No dia seguinte encontrei-o de novo. Marcamos às onze da noite. Fiz questão que me apanhasse na garagem do prédio onde eu me hospedara. O local era de pouca luz e ao vê-lo parar o carro, escondi-me. Esperei que me procurasse. Bati então na carroceria, no lado do passageiro, surpreendendo-o. Abriu a porta e esticou os olhos sobre meus seios.
– Que roupa linda, você está maravilhosa!
– Só consegue ver o meu vestido quem não tem nenhum pecado.
– Creio que acabo de ser perdoado.
Enquanto sentava e prendia o cinto, perguntei:
– Você ainda traz aquele paletó?
– Está no mesmo lugar.
Olhei entre os bancos, ele jazia sobre o banco traseiro.
– Se esfriar, você me empresta.
Rodamos no silêncio da noite. Ele guiava e às vezes olhava sorrateiro às minhas pernas. Quando paramos, assim que saí do carro, vestiu-me. Um modelo e tanto.

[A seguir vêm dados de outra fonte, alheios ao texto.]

(** X21. The calls that [RFCOMMTransport.send] makes on the socket layer
    follow one discipline on every path.  Once a connection was attempted
    the socket is closed exactly once, as the last call, whatever failed.
    The payload is sent only after the connection succeeded, to the
    address and channel asked for, and it is the payload given; the
    answer is awaited only after the payload was sent.  With a negative
    timeout nothing is attempted and the socket that was created is not
    closed. *)
Theorem rfcomm_send_discipline
        (show_channel : Z -> string) (layer : Rfcomm.socket_layer)
        (mac : string) (payload : list byte) (channel : Z) (timeout_s : Q) :
  let ops := snd (Rfcomm.send show_channel layer mac payload channel timeout_s) in
  (forall m c, In (Rfcomm.OpConnect m c) ops ->
     m = mac /\ c = channel /\ closed_last ops) /\
  (forall p, In (Rfcomm.OpSendAll p) ops ->
     p = payload /\ Rfcomm.socket_connect layer mac channel = None) /\
  (forall n, In (Rfcomm.OpRecv n) ops ->
     Rfcomm.socket_sendall layer payload = None) /\
  (In Rfcomm.OpClose ops -> In (Rfcomm.OpConnect mac channel) ops) /\
  (Qle_bool 0 timeout_s = false ->
   Rfcomm.has_bluetooth layer = true -> Rfcomm.socket_create layer = None ->
   Rfcomm.send show_channel layer mac payload channel timeout_s =
   (Raise (ValueError "Timeout value out of range"),
    [Rfcomm.OpSocket; Rfcomm.OpSetTimeout timeout_s])).
Proof.
  cbv zeta. unfold Rfcomm.send.
  destruct (Rfcomm.has_bluetooth layer); cbn [negb];
    [destruct (Rfcomm.socket_create layer) as [exc|];
     [|destruct (Qle_bool 0 timeout_s);
       [destruct (Rfcomm.socket_connect layer mac channel) as [[m0 | m0]|];
        [| |destruct (Rfcomm.socket_sendall layer payload) as [exc|];
            [|destruct (Rfcomm.socket_recv layer 1024%Z)
                as [[m1 | m1] | data]]]|]]|];
    cbn [snd];
    (split; [|split; [|split; [|split]]]);
    try (intros H; discriminate H);
    try (intros _ H; discriminate H);
    try (intros _ _ H; discriminate H);
    try solve [intros ? ? H; in_cases H];
    try (intros ? ? H; in_cases H; injection H as <- <-;
         split; [reflexivity|]; split; [reflexivity|]; closed_goal);
    try (intros ? H; in_cases H; try injection H as <-;
         first [split; reflexivity | reflexivity]);
    try (intros H; in_cases H; cbn [In]; right; right; now left);
    try (intros ?; reflexivity).
Qed.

Naquela noite, jantamos num restaurante em que nos serviram pratos plenos de sabores exóticos e taças de champanhe francês, acompanhados de música de piano ao vivo. O ambiente era tão agradável, que não nos demos conta do passar das horas. Vez ou outra eu enlaçava sua cabeça e o beijava na boca; um beijo interminável.
Já na madrugada, quando trafegávamos pelas vias semi-desertas da capital, pedi que namorássemos no frio aconchego de seu automóvel, num dos estacionamentos que ficava diante do prédio de meu anfitrião.
– Acho melhor irmos pra minha casa – disse ele –, lá o conforto é maior e é mais seguro.
– Você não disse que às vezes desejamos nadar contra a corrente, que temos um lado escuro? Então, amor, esse é um dos lados que me põe na contramão!
– Mas isso é perigoso, tanto mais nos dias de hoje...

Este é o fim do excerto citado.